My opinion is that the examining physician needs to determine if the individual can exercise sound judgment in exposing him/herself to this uniquely stressful environment and make the decision to terminate the dive before the viscious cycle of stress-anxiety-panic sets in. Conditions requiring  some medications may be contraindications to this, as are severe panic disorders.

Complicating this mental fitness to dive is for us diving professionals. In recreational and scientific diving, making the dive is the choice of the diver, and this decision cannot be refuted. Commercial divers are often in difficult situations where not making the dive costs the employer or project significant setbacks – both productively and financially. Of course, this attitude subjects all to greater risk, as dives are often made where the diver questions his/her willingness, interest, or abilities to make this dive, but ‘its part of the job’.
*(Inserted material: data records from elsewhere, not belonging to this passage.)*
Lemma load_body00_table name rate irCount irSize evCount pre suf evO azC f lg :
  bad_irSize irSize || bad_evCount evCount = false →
  length pre = Z.to_nat (2 * evCount) →
  (∀ suf dl, read_table00 irCount evCount (mkDstate (pre ++ suf) dl false [])
             = Some ((evO, azC), mkDstate suf (dl - 2 * evCount) f lg)) →
  load_body00 name rate irCount irSize evCount
    (mkDstate (pre ++ suf) (Z.of_nat (length (pre ++ suf))) false [])
  = load_tail rate irCount irSize evCount azC evO name
      (mkDstate suf (Z.of_nat (length suf)) f lg).
Proof.
  intros Hok Hlen Htab. unfold load_body00.
  erewrite bind_eq by apply check_header_eq.
  rewrite Hok, header_errors_nil by done. dec_step.
  apply orb_false_iff in Hok as [_ Hev%bad_evCount_false].
  unfold MIN_EV_COUNT in Hev.
  assert (Hl : Z.of_nat (length (pre ++ suf)) = Z.of_nat (length suf) + 2 * evCount).
  { rewrite length_app. lia. }
  destruct (Z.ltb_spec (Z.of_nat (length (pre ++ suf))) (evCount * 2)); [lia|].
  dec_step. erewrite bind_eq by apply Htab. rewrite Hl.
  replace (Z.of_nat (length suf) + 2 * evCount - 2 * evCount)
    with (Z.of_nat (length suf)) by lia.
  reflexivity.
Qed.

(** ** Walking through [LoadHrtf01] *)

Lemma LoadHrtf01_short buf name :
  Z.of_nat (length buf) < 6 →
  LoadHrtf01 buf name = Rejected [UnexpectedEnd 6 (Z.of_nat (length buf))].
Proof.
  intros Hlt. unfold LoadHrtf01, run. dec_step.
  destruct (Z.ltb_spec (Z.of_nat (length buf)) 6); [|lia]. reflexivity.
Qed.

Lemma LoadHrtf01_cons r0 r1 r2 r3 sz ev rest name :
  LoadHrtf01 (r0 :: r1 :: r2 :: r3 :: sz :: ev :: rest) name
  = result_of
      (load_body01 name (rate_of r0 r1 r2 r3) (ubyte sz) (ubyte ev)
         (mkDstate rest (Z.of_nat (length rest)) false [])).
Proof.
  unfold LoadHrtf01, run. dec_step.
  set (buf := r0 :: r1 :: r2 :: r3 :: sz :: ev :: rest).
  assert (Hlen : Z.of_nat (length buf) = Z.of_nat (length rest) + 6).
  { subst buf. cbn [length]. lia. }
  destruct (Z.ltb_spec (Z.of_nat (length buf)) 6); [lia|].
  rewrite Hlen. subst buf.
  replace (Z.of_nat (length rest)) with (Z.of_nat (length rest) + 6 - 4 - 1 - 1) at 2 by lia.
  reflexivity.
Qed.

Lemma load_body01_bad name rate irSize evCount d dl :
  bad_irSize irSize || bad_evCount evCount = true →
  load_body01 name rate irSize evCount (mkDstate d dl false [])
  = Some (None, mkDstate d dl true (header_errors irSize evCount)).
Proof.
  intros Hbad. unfold load_body01.
  erewrite bind_eq by apply check_header_eq. rewrite Hbad. reflexivity.
Qed.

Lemma load_body01_short name rate irSize evCount d dl :
  bad_irSize irSize || bad_evCount evCount = false → dl < evCount →
  load_body01 name rate irSize evCount (mkDstate d dl false [])
  = Some (None, mkDstate d dl false [UnexpectedEnd evCount dl]).
Proof.
  intros Hok Hlt. unfold load_body01.
  erewrite bind_eq by apply check_header_eq.
  rewrite Hok, header_errors_nil by done. dec_step.
  destruct (Z.ltb_spec dl evCount); [|lia]. reflexivity.
Qed.

Lemma read_table01_app pre suf evCount s :
  1 ≤ evCount → length pre = Z.to_nat evCount →
  read_table01 (pre ++ suf) evCount s = read_table01 pre evCount s.
Proof.
  intros Hev Hlen. unfold read_table01, mbind, dec_bind.
  rewrite index_app by lia. destruct (index pre 0 s) as [[az0 s1]|]; [|done].
  rewrite sum_azCount01_app by lia. done.
Qed.

Lemma load_body01_table name rate irSize evCount pre :
  bad_irSize irSize || bad_evCount evCount = false →
  length pre = Z.to_nat evCount →
  ∃ f lg,
    (f = false → Forall (λ b, MIN_AZ_COUNT ≤ ubyte b ≤ MAX_AZ_COUNT) pre)
    ∧ ∀ suf,
        load_body01 name rate irSize evCount
          (mkDstate (pre ++ suf) (Z.of_nat (length (pre ++ suf))) false [])
        = if (f : bool)
          then Some (None, mkDstate suf (Z.of_nat (length suf)) true lg)
          else load_tail rate (summed_to 0 (ubyte <$> pre)) irSize evCount
                 (ubyte <$> pre) (summed01 0 (ubyte <$> pre)) name
                 (mkDstate suf (Z.of_nat (length suf)) false []).
Proof.
  intros Hok Hlen.
  pose proof Hok as [_ Hev%bad_evCount_false]%orb_false_iff.
  unfold MIN_EV_COUNT, MAX_EV_COUNT in Hev.
  destruct (check_azCount01_spec pre (Z.to_nat evCount) 0 false [])
    as (f & lg & Hchk & _ & Hrange); [lia|simpl; lia|].
  exists f, lg. split.
  { intros Hf. destruct (Hrange Hf) as [_ Hall].
    now rewrite drop_0, take_ge in Hall by lia. }
  intros suf. unfold load_body01.
  erewrite bind_eq by apply check_header_eq.
  rewrite Hok, header_errors_nil by done. dec_step.
  assert (Hl : Z.of_nat (length (pre ++ suf)) = Z.of_nat (length suf) + evCount).
  { rewrite length_app. lia. }
  destruct (Z.ltb_spec (Z.of_nat (length (pre ++ suf))) evCount); [lia|].
  dec_step. cbn [app]. rewrite drop_app_length' by done.
  rewrite take_app_length' by done.
  erewrite bind_eq.
  2:{ rewrite check_azCount01_app by (simpl; lia). apply Hchk. }
  dec_step. destruct f.
  - rewrite Hl. replace (Z.of_nat (length suf) + evCount - evCount)
      with (Z.of_nat (length suf)) by lia.
    reflexivity.
  - destruct (Hrange eq_refl) as [-> Hall].
    rewrite drop_0, take_ge in Hall by lia.
    erewrite bind_eq.
    2:{ rewrite read_table01_app by lia. apply read_table01_spec; [lia|done|done]. }
    rewrite Hl. replace (Z.of_nat (length suf) + evCount - evCount)
      with (Z.of_nat (length suf)) by lia.
    reflexivity.
Qed.

(** ** What [LoadHrtf00] does on any buffer *)

Lemma LoadHrtf00_inv buf name :
  LoadHrtf00 buf name ≠ OutOfBounds
  ∧ ∀ h, LoadHrtf00 buf name = Loaded h →
    ∃ r0 r1 r2 r3 c0 c1 z0 z1 ev pre suf,
      buf = r0 :: r1 :: r2 :: r3 :: c0 :: c1 :: z0 :: z1 :: ev :: pre ++ suf
      ∧ bad_irSize (irSize h) || bad_evCount (evCount h) = false
      ∧ irSize h = le16 (ubyte z0) (ubyte z1)
      ∧ evCount h = ubyte ev
      ∧ irCount h = le16 (ubyte c0) (ubyte c1)
      ∧ length pre = Z.to_nat (2 * evCount h)
      ∧ (∀ suf dl, read_table00 (irCount h) (evCount h) (mkDstate (pre ++ suf) dl false [])
                   = Some ((evOffset h, azCount h),
                           mkDstate suf (dl - 2 * evCount h) false []))
      ∧ reqsize (irSize h) (irCount h) ≤ Z.of_nat (length suf)
      ∧ Hrtf_valid h.
Proof.
  destruct (Z.lt_ge_cases (Z.of_nat (length buf)) 9) as [Hshort|Hlong].
  { rewrite LoadHrtf00_short by done. split; [done|]. intros h [=]. }
  destruct buf as [|r0 [|r1 [|r2 [|r3 [|c0 [|c1 [|z0 [|z1 [|ev rest]]]]]]]]];
    try (simpl in Hlong; lia).
  clear Hlong. rewrite LoadHrtf00_cons.
  set (ic := le16 (ubyte c0) (ubyte c1)).
  set (sz := le16 (ubyte z0) (ubyte z1)).
  set (ec := ubyte ev). set (rate := rate_of r0 r1 r2 r3).
  pose proof (le16_ubyte c0 c1) as Hic. fold ic in Hic.
  destruct (bad_irSize sz || bad_evCount ec) eqn:Hhdr.
  { rewrite load_body00_bad by done. split; [done|]. intros h [=]. }
  pose proof Hhdr as [Hsz%bad_irSize_false Hev%bad_evCount_false]%orb_false_iff.
  unfold MIN_IR_SIZE, MAX_IR_SIZE, MIN_EV_COUNT, MAX_EV_COUNT in Hsz, Hev.
  destruct (Z.lt_ge_cases (Z.of_nat (length rest)) (ec * 2)) as [Htab|Htab].
  { rewrite load_body00_short by done. split; [done|]. intros h [=]. }
  rewrite <- (take_drop (Z.to_nat (2 * ec)) rest).
  set (pre := take (Z.to_nat (2 * ec)) rest).
  set (suf := drop (Z.to_nat (2 * ec)) rest).
  assert (Hpre : length pre = Z.to_nat (2 * ec)).
  { subst pre. rewrite length_take. lia. }
  destruct (read_table00_app ic ec pre []) as (evO & azC & f & lg & Heq & Hok);
    [lia|done|lia|].
  rewrite (load_body00_table name rate ic sz ec pre suf evO azC f lg) by done.
  destruct f.
  { rewrite load_tail_failed. split; [done|]. intros h [=]. }
  destruct (Hok eq_refl) as (-> & Hrows & Hrings).
  destruct (Z.lt_ge_cases (Z.of_nat (length suf)) (reqsize sz ic)) as [Hreq|Hreq].
  { rewrite load_tail_short by done. split; [done|]. intros h [=]. }
  destruct (load_tail_long rate ic sz ec azC evO name suf [])
    as (cs & f' & lg' & s' & Hrun & Hlog & Hfail & Hcs & Hds & Hdel); [lia|lia|done|].
  rewrite Hrun. destruct f'; [split; [done|]; intros h [=]|].
  destruct (Hdel eq_refl) as [_ Hall].
  set (ds := take (Z.to_nat ic) (drop (2 * (Z.to_nat ic * Z.to_nat sz)) suf)) in *.
  set (h := mkHrtf rate sz ec azC evO cs (ubyte <$> ds) name).
  split; [done|]. intros h' Hh'. assert (h' = h) as -> by (cbn in Hh'; congruence).
  assert (Hn : irCount h = ic).
  { unfold irCount, h. cbn [delays]. subst ds. rewrite length_fmap, length_take. lia. }
  exists r0, r1, r2, r3, c0, c1, z0, z1, ev, pre, suf.
  rewrite Hn. change (irSize h) with sz. change (evCount h) with ec.
  change (evOffset h) with evO. change (azCount h) with azC.
  split; [done|]. split; [done|]. split; [done|]. split; [done|]. split; [done|].
  split; [done|]. split; [done|]. split; [done|].
  split; rewrite ?Hn; try done; try lia.
  change (delays h) with (ubyte <$> ds).
  rewrite Forall_fmap. eapply Forall_impl; [apply Hall|].
  intros b Hb. unfold compose. cbv beta in Hb. pose proof (ubyte_range b). lia.
Qed.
I’ve had my share of mornings where I just don’t want to go to work. Unlike many however, where the option may be to zone out behind a desk in the relative comfort of terrestrial space, my only option is to still perform in an extreme environment where I am both physically and psychologically challenged. I’ve been in the situation where the dives have to be made regardless of which side of the bed one wakes up on, and its never a good one. Not wanting to make a dive (for any reason) causes psychological stress. Entering the water with this underlying stress complicates the entire process, and if not properly managed, can have considerable impacts on the ability to achieve the task at hand. To address this, I’ve developed (or rather extracted from deep  within) coping mechanisms that are triggered when I first hit the water. These are changes in breathing patterns, creating visual focal points (particularly in blackwater), identifying physical references from the work area to the surface (generally false securities), and so on. These are all subconscious things I do that I’ve identified doing time and time again to get through the day. Adaptation is a wonderful thing.

I truly believe that it comes down to understanding personal limitations. To do this, you need a significantly heightened sense of self awareness and understanding how you cope when challenged with stress. Seeing this in advance is no easy task, and quite likely not possible for those who may have more severe psychiatric disorders. For that reason alone, psychiatric fitness to dive is in need of becoming an assessment point during medical evaluations.